英文

用于英语语音识别的Fine-tuned wav2vec2大模型

在英语上使用训练集和验证集Fine-tuned facebook/wav2vec2-large 模型。使用此模型时,请确保语音输入采样率为16kHz。

这个模型是通过 OVHcloud 慷慨提供的GPU积分进行Fine-tuned的

用于训练的脚本可以在这里找到: https://github.com/jonatasgrosman/wav2vec2-sprint

使用方法

该模型可以直接使用(不带语言模型),如下所示...

使用 HuggingSound 库:

from huggingsound import SpeechRecognitionModel

model = SpeechRecognitionModel("jonatasgrosman/wav2vec2-large-english")
audio_paths = ["/path/to/file.mp3", "/path/to/another_file.wav"]

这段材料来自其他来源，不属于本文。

(* ===== verification/LittleEndian.v ===== *)
(** * Little-endian fields

    The [PutU16/32/64] and [GetU16/32/64] helpers that pending_entry.cpp,
    wal_entry.cpp, wal_writer.cpp, pending_log_writer.cpp and
    snapshot_manager.cpp each define in an anonymous namespace. *)
From S2P Require Import Prelude.

(** [for (i = 0; i < n; ++i) out.push_back((v >> (8 * i)) & 0xFF)]. *)
Definition put_le (n : Z) (v : Z) : bytes :=
  (fun i => Z.land (Z.shiftr v (8 * i)) 255) <$> seqZ 0 n.

(** [for (i = 0; i < n; ++i) v |= T(p[i]) << (8 * i)], from [v = 0]. *)
Definition get_le (p : bytes) : Z :=
  foldl Z.lor 0 (imap (fun i b => Z.shiftl b (8 * Z.of_nat i)) p).

Definition PutU8 (v : Z) : bytes := [u8 v].
Definition PutU16 (v : Z) : bytes := put_le 2 v.
Definition PutU32 (v : Z) : bytes := put_le 4 v.
Definition PutU64 (v : Z) : bytes := put_le 8 v.

(** [GetU*(data + off)]; a read outside the buffer is [None]. *)
Definition GetU8 (data : bytes) (off : Z) : option Z :=
  sub data off 1 ≫= head.
Definition GetU16 (data : bytes) (off : Z) : option Z := get_le <$> sub data off 2.
Definition GetU32 (data : bytes) (off : Z) : option Z := get_le <$> sub data off 4.
Definition GetU64 (data : bytes) (off : Z) : option Z := get_le <$> sub data off 8.

#[global] Arguments put_le : simpl never.
#[global] Arguments get_le : simpl never.
#[global] Arguments PutU8 : simpl never.
#[global] Arguments PutU16 : simpl never.
#[global] Arguments PutU32 : simpl never.
#[global] Arguments PutU64 : simpl never.
#[global] Arguments GetU8 : simpl never.
#[global] Arguments GetU16 : simpl never.
#[global] Arguments GetU32 : simpl never.
#[global] Arguments GetU64 : simpl never.

(** ** Structure of the two loops *)

Lemma seqZ_succ_fmap m n : seqZ (Z.succ m) n = Z.succ <$> seqZ m n.
Proof.
  unfold seqZ. rewrite <- list_fmap_compose. apply list_fmap_ext.
  intros. simpl. lia.
Qed.

Lemma put_le_0 v : put_le 0 v = [].
Proof. reflexivity. Qed.

Lemma put_le_succ n v :
  0 <= n -> put_le (Z.succ n) v = v mod 256 :: put_le n (v / 256).
Proof.
  intros. unfold put_le. rewrite seqZ_cons by lia. rewrite Z.pred_succ. simpl.
  f_equal.
  - rewrite Z.shiftr_0_r. change 255 with (Z.ones 8). by rewrite Z.land_ones.
  - rewrite (seqZ_succ_fmap 0), <- list_fmap_compose. apply list_fmap_ext.
    intros i x Hx. apply lookup_seqZ in Hx. simpl. f_equal.
    change 256 with (2 ^ 8). rewrite <- Z.shiftr_div_pow2, Z.shiftr_shiftr by lia.
    f_equal. lia.
Qed.

Lemma foldl_lor_acc (l : list Z) acc : foldl Z.lor acc l = Z.lor acc (foldl Z.lor 0 l).
Proof.
  revert acc. induction l as [|x l IH]; intros acc; cbn [foldl]; [by rewrite Z.lor_0_r|].
  rewrite Z.lor_0_l, (IH (Z.lor acc x)), (IH x). by rewrite Z.lor_assoc.
Qed.

Lemma foldl_lor_shiftl (l : list Z) k :
  foldl Z.lor 0 ((fun x => Z.shiftl x k) <$> l) = Z.shiftl (foldl Z.lor 0 l) k.
Proof.
  induction l as [|x l IH]; cbn [foldl fmap list_fmap]; [by rewrite Z.shiftl_0_l|].
  rewrite !Z.lor_0_l, (foldl_lor_acc _ x), (foldl_lor_acc _ (Z.shiftl x k)), IH.
  by rewrite Z.shiftl_lor.
Qed.

Lemma lor_shiftl_8 b x : 0 <= b < 256 -> 0 <= x -> Z.lor b (Z.shiftl x 8) = b + 256 * x.
Proof.
  intros Hb Hx.
  assert (Z.land b (Z.shiftl x 8) = 0) as Hd.
  { apply Z.bits_inj'. intros i Hi. rewrite Z.land_spec, Z.bits_0.
    destruct (decide (i < 8)).
    - rewrite (Z.shiftl_spec_low x) by lia. by rewrite andb_false_r.
    - rewrite <- (Z.mod_small b (2 ^ 8)) by lia.
      by rewrite Z.mod_pow2_bits_high by lia. }
  rewrite <- Z.lxor_lor, <- Z.add_nocarry_lxor by done.
  rewrite Z.shiftl_mul_pow2 by lia. lia.
Qed.

Lemma get_le_cons b p : get_le (b :: p) = Z.lor b (Z.shiftl (get_le p) 8).
Proof.
  unfold get_le. rewrite imap_cons. cbn [foldl].
  rewrite Z.lor_0_l, foldl_lor_acc, Z.mul_0_r, Z.shiftl_0_r. f_equal.
  rewrite <- foldl_lor_shiftl. f_equal. rewrite fmap_imap. apply imap_ext.
  intros i x _. simpl. rewrite Z.shiftl_shiftl by lia. f_equal. lia.
Qed.

Lemma get_le_range p : bytes_ok p -> 0 <= get_le p < 256 ^ len p.
Proof.
  induction 1 as [|b p Hb HF IH]; [done|].
  rewrite get_le_cons, lor_shiftl_8 by (unfold byte_ok in *; lia).
  rewrite len_cons, Z.pow_add_r by (pose proof (len_nonneg p); lia).
  unfold byte_ok in Hb. nia.
Qed.

(** ** Round trips *)

Lemma get_put_le n v : 0 <= n -> get_le (put_le n v) = v mod 256 ^ n.
Proof.
  intros Hn. revert v. pattern n. apply natlike_ind; [|clear n Hn|done].
  { intros v. by rewrite Z.mod_1_r. }
  intros n Hn IH v. rewrite put_le_succ, get_le_cons, IH by done.
  rewrite lor_shiftl_8; [| apply Z.mod_pos_bound; lia
                         | apply Z.mod_pos_bound; apply Z.pow_pos_nonneg; lia].
  rewrite Z.pow_succ_r by done.
  rewrite Z.rem_mul_r by (try apply Z.pow_nonzero; lia). lia.
Qed.

Lemma put_le_ok n v : bytes_ok (put_le n v).
Proof.
  unfold put_le, bytes_ok. apply Forall_fmap, Forall_forall. intros i _. simpl.
  change 255 with (Z.ones 8). rewrite Z.land_ones by lia. apply Z.mod_pos_bound. lia.
Qed.

Lemma len_put_le n v : 0 <= n -> len (put_le n v) = n.
Proof. intros. unfold put_le. by rewrite len_fmap, len_seqZ. Qed.

Lemma len_PutU8 v : len (PutU8 v) = 1.
Proof. reflexivity. Qed.
Lemma len_PutU16 v : len (PutU16 v) = 2.
Proof. by apply len_put_le. Qed.
Lemma len_PutU32 v : len (PutU32 v) = 4.
Proof. by apply len_put_le. Qed.
Lemma len_PutU64 v : len (PutU64 v) = 8.
Proof. by apply len_put_le. Qed.
#[export] Hint Rewrite len_PutU8 len_PutU16 len_PutU32 len_PutU64 : len.

Lemma get_PutU16 v : get_le (PutU16 v) = u16 v.
Proof. by apply get_put_le. Qed.
Lemma get_PutU32 v : get_le (PutU32 v) = u32 v.
Proof. by apply get_put_le. Qed.
Lemma get_PutU64 v : get_le (PutU64 v) = u64 v.
Proof. by apply get_put_le. Qed.

Lemma PutU8_ok v : bytes_ok (PutU8 v).
Proof. constructor; [|done]. apply Z.mod_pos_bound. done. Qed.

(** Reading back a field written at the offset it was appended at. *)
Lemma GetU8_put a v c off : off = len a -> GetU8 (a ++ PutU8 v ++ c) off = Some (u8 v).
Proof. intros. unfold GetU8. by rewrite (sub_app a (PutU8 v) c). Qed.
Lemma GetU16_put a v c off : off = len a -> GetU16 (a ++ PutU16 v ++ c) off = Some (u16 v).
Proof.
  intros. unfold GetU16. rewrite (sub_app a (PutU16 v) c) by (done || slen).
  simpl. by rewrite get_PutU16.
Qed.
Lemma GetU32_put a v c off : off = len a -> GetU32 (a ++ PutU32 v ++ c) off = Some (u32 v).
Proof.
  intros. unfold GetU32. rewrite (sub_app a (PutU32 v) c) by (done || slen).
  simpl. by rewrite get_PutU32.
Qed.
Lemma GetU64_put a v c off : off = len a -> GetU64 (a ++ PutU64 v ++ c) off = Some (u64 v).
Proof.
  intros. unfold GetU64. rewrite (sub_app a (PutU64 v) c) by (done || slen).
  simpl. by rewrite get_PutU64.
Qed.

(** Walking a right-nested concatenation of fields: skip the fields before the
    offset, then read the one at it. *)
Lemma sub_skip {A} (x r : list A) off n :
  0 <= off - len x -> sub (x ++ r) off n = sub r (off - len x) n.
Proof. intros. apply sub_shift; lia. Qed.
Lemma sub_head {A} (x r : list A) off n : off = 0 -> n = len x -> sub (x ++ r) off n = Some x.
Proof. intros -> ->. rewrite sub_app_l by lia. by apply sub_all. Qed.
Lemma GetU8_skip x r off : 0 <= off - len x -> GetU8 (x ++ r) off = GetU8 r (off - len x).
Proof. intros. unfold GetU8. by rewrite sub_skip. Qed.
Lemma GetU16_skip x r off : 0 <= off - len x -> GetU16 (x ++ r) off = GetU16 r (off - len x).
Proof. intros. unfold GetU16. by rewrite sub_skip. Qed.
Lemma GetU32_skip x r off : 0 <= off - len x -> GetU32 (x ++ r) off = GetU32 r (off - len x).
Proof. intros. unfold GetU32. by rewrite sub_skip. Qed.
Lemma GetU64_skip x r off : 0 <= off - len x -> GetU64 (x ++ r) off = GetU64 r (off - len x).
Proof. intros. unfold GetU64. by rewrite sub_skip. Qed.
Lemma GetU8_head v r off : off = 0 -> GetU8 (PutU8 v ++ r) off = Some (u8 v).
Proof. apply (GetU8_put []). Qed.
Lemma GetU16_head v r off : off = 0 -> GetU16 (PutU16 v ++ r) off = Some (u16 v).
Proof. apply (GetU16_put []). Qed.
Lemma GetU32_head v r off : off = 0 -> GetU32 (PutU32 v ++ r) off = Some (u32 v).
Proof. apply (GetU32_put []). Qed.
Lemma GetU64_head v r off : off = 0 -> GetU64 (PutU64 v ++ r) off = Some (u64 v).
Proof. apply (GetU64_put []). Qed.

(** [read_fields] evaluates the loads of a goal on such a concatenation. *)
Ltac read_fields :=
  repeat first
    [ rewrite GetU8_head by slen | rewrite GetU16_head by slen
    | rewrite GetU32_head by slen | rewrite GetU64_head by slen
    | rewrite sub_head by slen
    | rewrite GetU8_skip by slen | rewrite GetU16_skip by slen
    | rewrite GetU32_skip by slen | rewrite GetU64_skip by slen
    | rewrite sub_skip by slen ].

(** The loads succeed exactly inside the buffer, and yield a value of their width. *)
Lemma GetU8_is_Some d off : 0 <= off -> off + 1 <= len d -> is_Some (GetU8 d off).
Proof.
  intros. unfold GetU8. destruct (sub_is_Some d off 1) as [k Hk]; [lia..|].
  rewrite Hk. simpl. apply sub_Some_len in Hk. destruct k; [done|]. simpl. eauto.
Qed.
Lemma GetU16_is_Some d off : 0 <= off -> off + 2 <= len d -> is_Some (GetU16 d off).
Proof. intros. apply fmap_is_Some, sub_is_Some; lia. Qed.
Lemma GetU32_is_Some d off : 0 <= off -> off + 4 <= len d -> is_Some (GetU32 d off).
Proof. intros. apply fmap_is_Some, sub_is_Some; lia. Qed.
Lemma GetU64_is_Some d off : 0 <= off -> off + 8 <= len d -> is_Some (GetU64 d off).
Proof. intros. apply fmap_is_Some, sub_is_Some; lia. Qed.

Lemma get_sub_range d off n k :
  bytes_ok d -> sub d off n = Some k -> 0 <= get_le k < 256 ^ n.
Proof.
  intros Hd Hs. rewrite <- (sub_Some_len _ _ _ _ Hs).
  apply get_le_range. by eapply sub_Some_elem.
Qed.

Lemma GetU16_range d off v : bytes_ok d -> GetU16 d off = Some v -> 0 <= v < 2 ^ 16.
Proof. intros Hd (k & Hs & ->)%fmap_Some. by apply (get_sub_range d off 2). Qed.
Lemma GetU32_range d off v : bytes_ok d -> GetU32 d off = Some v -> 0 <= v < 2 ^ 32.
Proof. intros Hd (k & Hs & ->)%fmap_Some. by apply (get_sub_range d off 4). Qed.
Lemma GetU64_range d off v : bytes_ok d -> GetU64 d off = Some v -> 0 <= v < 2 ^ 64.
Proof. intros Hd (k & Hs & ->)%fmap_Some. by apply (get_sub_range d off 8). Qed.
#[export] Hint Resolve GetU8_is_Some GetU16_is_Some GetU32_is_Some GetU64_is_Some
  put_le_ok PutU8_ok : cortrix.

(** A decoded field is the only value whose encoding is those bytes. *)
Lemma put_get_le p : bytes_ok p -> put_le (len p) (get_le p) = p.
Proof.
  induction 1 as [|b p Hb HF IH]; [done|]. unfold byte_ok in *.
  pose proof (get_le_range p HF). pose proof (len_nonneg p).
  rewrite len_cons. replace (1 + len p) with (Z.succ (len p)) by lia.
  rewrite get_le_cons, lor_shiftl_8, put_le_succ by lia.
  replace (b + 256 * get_le p) with (b + get_le p * 256) by lia.
  rewrite Z.mod_add, Z.div_add by lia.
  rewrite (Z.mod_small b), (Z.div_small b), Z.add_0_l by lia. by rewrite IH.
Qed.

transcriptions = model.transcribe(audio_paths)

编写自己的推理脚本:

import torch
import librosa
from datasets import load_dataset
from transformers import Wav2Vec2ForCTC, Wav2Vec2Processor

LANG_ID = "en"
MODEL_ID = "jonatasgrosman/wav2vec2-large-english"
SAMPLES = 10

test_dataset = load_dataset("common_voice", LANG_ID, split=f"test[:{SAMPLES}]")

processor = Wav2Vec2Processor.from_pretrained(MODEL_ID)
model = Wav2Vec2ForCTC.from_pretrained(MODEL_ID)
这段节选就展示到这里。